While according to provincial cycling regulations cyclists do have the right to occupy one entire lane even without the sharrow, having one reminds drivers to be more careful.
“When you’re going down a narrow street and you have a painted bike in the middle of the lane, then the motorists will be aware too that it’s a shared roadway.”
The other option, proposed for River Road, Roger Street, 10th Avenue apart from the dip and lower Third Avenue, are separated bike lanes.
“We’re considering the separated, painted lane markings,” said Cicon. “You get a full cycle lane marked out, plus a door zone and allow parking.”
While Coun. Chris Alemany has, as council liaison to the food security and climate disruption committee, recommended protected bike lanes, Cicon said that’s unlikely to happen with the initial push.
“Separated bike lanes are lower cost,” he said, but added that he wouldn’t be opposed to protected bike lanes in the future.
Bike lanes have had their criticisms but Cycle Alberni member Sarah Thomas said that they’re a good start.
“Even if it’s just paint on the road, it’s an indication that there are people there so I don’t think it can be anything but a net benefit.”
Coun. Jack McLeman has spoken about his dislike of on-street bike lanes many times over the years.
“Bike lanes are a real great thing. The problem that I have with bike lanes here are that we don’t have a whole lot of bikers in Port Alberni and the other concern I’ve got is safety,” said McLeman.

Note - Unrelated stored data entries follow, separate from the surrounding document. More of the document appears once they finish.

(* ===== verification/ArbiterTable.v ===== *)
(** * The arbiter's table

    [internal/arbiter/table.go], [naming.go] and [model.go]: which key opens which
    component's store, how a realm's people and groups are named in it, and what
    may be a store's starting tuples under its model.  Decoded documents stand
    for JSON, and compiling a model's text is OpenFGA's, a parameter. *)

From S2P Require Import Prelude.
From S2P Require Import GoStrings.
From S2P Require Import Ids.
From S2P Require Import Fga.
From S2P Require Import Sha256.

(** ** Names *)

Definition dnsLabel (s : string) : bool := dns_label s.

Definition UserObject (realm subject : string) : result string :=
  if negb (dnsLabel realm) then Err (Wrapf "%w: realm %q" [realm] ErrInvalidID)
  else User (realm +:+ ":" +:+ subject).

Definition GroupObject (realm name : string) : result string :=
  if negb (dnsLabel realm) then Err (Wrapf "%w: realm %q" [realm] ErrInvalidID)
  else
    let name := trim_prefix name "/" in
    if bool_decide (name = "") || contains_byte name "/"
    then Err (Wrapf "%w: group %q is not a top-level group" [name] ErrInvalidID)
    else Group (realm +:+ ":" +:+ name).

Definition groupType : string := "group".

Definition isGroupTyped (t : tuple) : bool :=
  has_prefix (t_user t) (groupType +:+ ":") || has_prefix (t_object t) (groupType +:+ ":").

Definition MaxStartingTuples : nat := 100.

(** ** Fields *)

Definition maxField : nat := 512.

Definition field (name v : string) (required : bool) : result unit :=
  if bool_decide (v = "") then
    if required then Err (Errorf "%s is required" [name]) else Ok tt
  else if bool_decide (maxField < String.length v) || contains_any v blanks
  then Err (Errorf "%s is not one OpenFGA can hold" [name])
  else Ok tt.

Definition valid (what : string) (t : tuple) : result unit :=
  _ ← field (what +:+ ".user") (t_user t) true;
  _ ← field (what +:+ ".relation") (t_relation t) true;
  field (what +:+ ".object") (t_object t) true.

(** [fmt.Sprintf("%s[%d]", name, i)]. *)
Definition nth_name (name : string) (i : nat) : string := name +:+ "[" +:+ pretty i +:+ "]".

(** ** A model's types *)

Record relatedType := mkRelated { rt_type : string; rt_relation : string; rt_wildcard : bool }.

(** A type definition of a decoded model: its relations' names, and what may be
    written directly under each, where the model says so. *)
Record typeDefinition := mkTypeDefinition {
  td_type : string; td_relations : gset string; td_metadata : option (gmap string (list relatedType)) }.

Definition modelTypes := gmap string (gmap string (list relatedType)).

Definition direct_types (td : typeDefinition) (name : string) : list relatedType :=
  match td_metadata td with None => [] | Some rels => default [] (rels !! name) end.

Definition readModel (decoded : result (list typeDefinition)) : result modelTypes :=
  defs ← decoded;
  Ok (foldl (λ out td, <[td_type td := set_to_map (λ name, (name, direct_types td name)) (td_relations td)]> out)
        ∅ defs).

Definition related_admits (userType id userRelation : string) (a : relatedType) : bool :=
  if negb (bool_decide (rt_type a = userType)) then false
  else if rt_wildcard a then bool_decide (id = "*") && bool_decide (userRelation = "")
  else if negb (bool_decide (rt_relation a = "")) then bool_decide (userRelation = rt_relation a) && negb (bool_decide (id = "*"))
  else bool_decide (userRelation = "") && negb (bool_decide (id = "*")).

Definition admits (m : modelTypes) (user relation objType : string) : result unit :=
  match m !! objType with
  | None => Err (Errorf "the model has no type %q" [objType])
  | Some rels =>
    match rels !! relation with
    | None => Err (Errorf "type %q has no relation %q" [objType; relation])
    | Some allowed =>
      match cut user ":" with
      | None => Err (Errorf "user %q is not <type>:<id>" [user])
      | Some (userType, rest) =>
        if bool_decide (userType = "") || bool_decide (rest = "")
        then Err (Errorf "user %q is not <type>:<id>" [user])
        else
          let '(id, userRelation) := default (rest, "") (cut rest "#") in
          if existsb (related_admits userType id userRelation) allowed then Ok tt
          else Err (Errorf "%s#%s cannot be written with the user %q" [objType; relation; user])
      end
    end
  end.

(** One starting tuple, after the ones in [seen]. *)
Definition starting_tuple (m : modelTypes) (mirror : bool) (i : nat) (seen : gset tuple) (t : tuple) : result unit :=
  _ ← valid (nth_name "tuples" i) t;
  match cut (t_object t) ":" with
  | None => Err (Errorf "tuples[%d]: object %q is not <type>:<id>" [pretty i; t_object t])
  | Some (objType, objID) =>
      if bool_decide (objType = "") || bool_decide (objID = "") || contains_byte objID "#"
      then Err (Errorf "tuples[%d]: object %q is not <type>:<id>" [pretty i; t_object t])
      else if mirror && bool_decide (objType = groupType)
      then Err (Errorf "tuples[%d]: who is in a group is the realm's to say, and this store mirrors the realm's groups" [pretty i])
      else
        _ ← wrap "tuples[%d]: %w" [pretty i] (admits m (t_user t) (t_relation t) objType);
        if bool_decide (t ∈ seen) then Err (Errorf "tuples[%d]: named twice" [pretty i]) else Ok tt
  end.

Fixpoint starting_tuples (m : modelTypes) (mirror : bool) (i : nat) (seen : gset tuple) (tuples : list tuple) : result unit :=
  match tuples with
  | [] => Ok tt
  | t :: rest => _ ← starting_tuple m mirror i seen t; starting_tuples m mirror (S i) ({[t]} ∪ seen) rest
  end.

Definition ValidateStartingTuples (decoded : result (list typeDefinition)) (tuples : list tuple) (mirror : bool)
    : result unit :=
  m ← wrap "the compiled model: %w" [] (readModel decoded);
  _ ← (if mirror
       then wrap "groups: mirror needs a type group with a relation member that users are written with: %w" []
              (admits m "user:someone" "member" groupType)
       else Ok tt);
  if bool_decide (MaxStartingTuples < length tuples)
  then Err (Errorf "at most %d starting tuples" [pretty MaxStartingTuples])
  else starting_tuples m mirror 0 ∅ tuples.

(** ** The table *)

Record Entry := mkEntry {
  e_tenant : string; e_component : string; e_key_hash : string; e_model : string;
  e_realm : string; e_mirror : bool; e_tuples : list tuple }.

Definition StoreName (e : Entry) : string := e_tenant e +:+ "/" +:+ e_component e.
Definition recordKey (e : Entry) : string := e_tenant e +:+ "." +:+ e_component e.

Definition parse_entry (seen : gset string) (e : Entry) : result (gset string) :=
  if negb (dnsLabel (e_tenant e)) || negb (dnsLabel (e_component e))
     || negb (bool_decide (String.length (e_key_hash e) = 64)) || bool_decide (e_model e = "")
  then Err (Errorf "the arbiter's table holds an entry that is not one: %q/%q" [e_tenant e; e_component e])
  else if bool_decide (e_key_hash e ∈ seen) || bool_decide (recordKey e ∈ seen)
  then Err (Errorf "the arbiter's table names %s or its key twice" [StoreName e])
  else if e_mirror e && bool_decide (e_realm e = "")
  then Err (Errorf "the arbiter's table mirrors groups into %s and names no realm" [StoreName e])
  else if bool_decide (MaxStartingTuples < length (e_tuples e))
  then Err (Errorf "the arbiter's table gives %s more than %d starting tuples" [StoreName e; pretty MaxStartingTuples])
  else Ok ({[e_key_hash e; recordKey e]} ∪ seen).

Definition ParseTable (decoded : result (list Entry)) : result (list Entry) :=
  entries ← wrap "the arbiter's table: %w" [] decoded;
  _ ← fold_result parse_entry ∅ entries;
  Ok entries.

(** ** A profile's requirement *)

Definition ModelDigest (compiled : string) : string := hex_sha256 compiled.

(** OpenFGA's own reading of a model's text, as the types it defines and as JSON;
    and JSON: decoding and encoding again, and the types in a compiled model. *)
Class ModelTools := {
  TransformDSLToProto : string → result (list typeDefinition);
  TransformDSLToJSON : string → result string;
  reencode : string → result string;
  decode_model : string → result (list typeDefinition) }.

Definition Compile `{ModelTools} (dsl : string) : result string :=
  types ← wrap "the authorization model does not compile: %w" [] (TransformDSLToProto dsl);
  match types with
  | [] => Err (Sentinel "the authorization model defines no type")
  | _ :: _ =>
      out ← wrap "the authorization model does not compile: %w" [] (TransformDSLToJSON dsl);
      wrap "the compiled authorization model: %w" [] (reencode out)
  end.

Record AuthorizationRequirement := mkRequirement {
  ar_model : string; ar_groups : string; ar_tuples : list tuple }.

Definition AuthorizationGroupsMirror : string := "mirror".
Definition MirrorsGroups (a : AuthorizationRequirement) : bool :=
  bool_decide (ar_groups a = AuthorizationGroupsMirror).

Definition Requirement `{ModelTools} (req : option AuthorizationRequirement) : result (string * list tuple) :=
  match req with
  | None => Err (Sentinel "no authorization requirement")
  | Some req =>
      model ← Compile (ar_model req);
      _ ← ValidateStartingTuples (decode_model model) (ar_tuples req) (MirrorsGroups req);
      Ok (model, ar_tuples req)
  end.

(** ** Lemmas *)

(** *** The table *)

Lemma recordKey_inj e e' :
  dnsLabel (e_tenant e) = true → dnsLabel (e_tenant e') = true → recordKey e = recordKey e' →
  e_tenant e = e_tenant e' ∧ e_component e = e_component e'.
Proof.
  unfold recordKey. intros He He' Heq.
  apply (f_equal (λ s, cut s ".")) in Heq.
  assert (Some (e_tenant e, e_component e) = Some (e_tenant e', e_component e')) as [= -> ->]; [|done].
  rewrite <- (cut_app (e_tenant e) (e_component e) "."), <- (cut_app (e_tenant e') (e_component e') ".")
    by (by apply dns_label_contains). exact Heq.
Qed.

Lemma NoDup_fmap_elem_inj {A B} (f : A → B) l x y :
  NoDup (f <$> l) → x ∈ l → y ∈ l → f x = f y → x = y.
Proof.
  intros Hnd [i Hi]%list_elem_of_lookup [j Hj]%list_elem_of_lookup Heq.
  assert (i = j) as ->; [|congruence].
  eapply (NoDup_lookup (f <$> l)); [done|by rewrite list_lookup_fmap, Hi|rewrite list_lookup_fmap, Hj; simpl; congruence].
Qed.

“With bikes and parked cars and cars driving back and forth and a painted line on 10th Avenue… I just don’t want to kill someone.”
Cicon doesn’t agree.
“That’s contrary to what other communities are experiencing,” he said.”
Regardless of which side of the debate you fall on, the city and Cycle Alberni want your input.
“It’s very important for people to talk about where they cycle, what are the really great cycle routes, what works with cycling and how they might be able to bike more,” said Thomas.
Cycle Alberni: Pulse on Biking 2016 is being held at Echo Centre on Feb. 17 from 6-8 p.m. The event is free to the public and everyone, from walkers to motorists to cyclists, is encouraged to come out.
And while you’re headed that way, take a look at the side of the road on 10th Avenue between Roger Street and Wallace Street… you might just see the start of something new.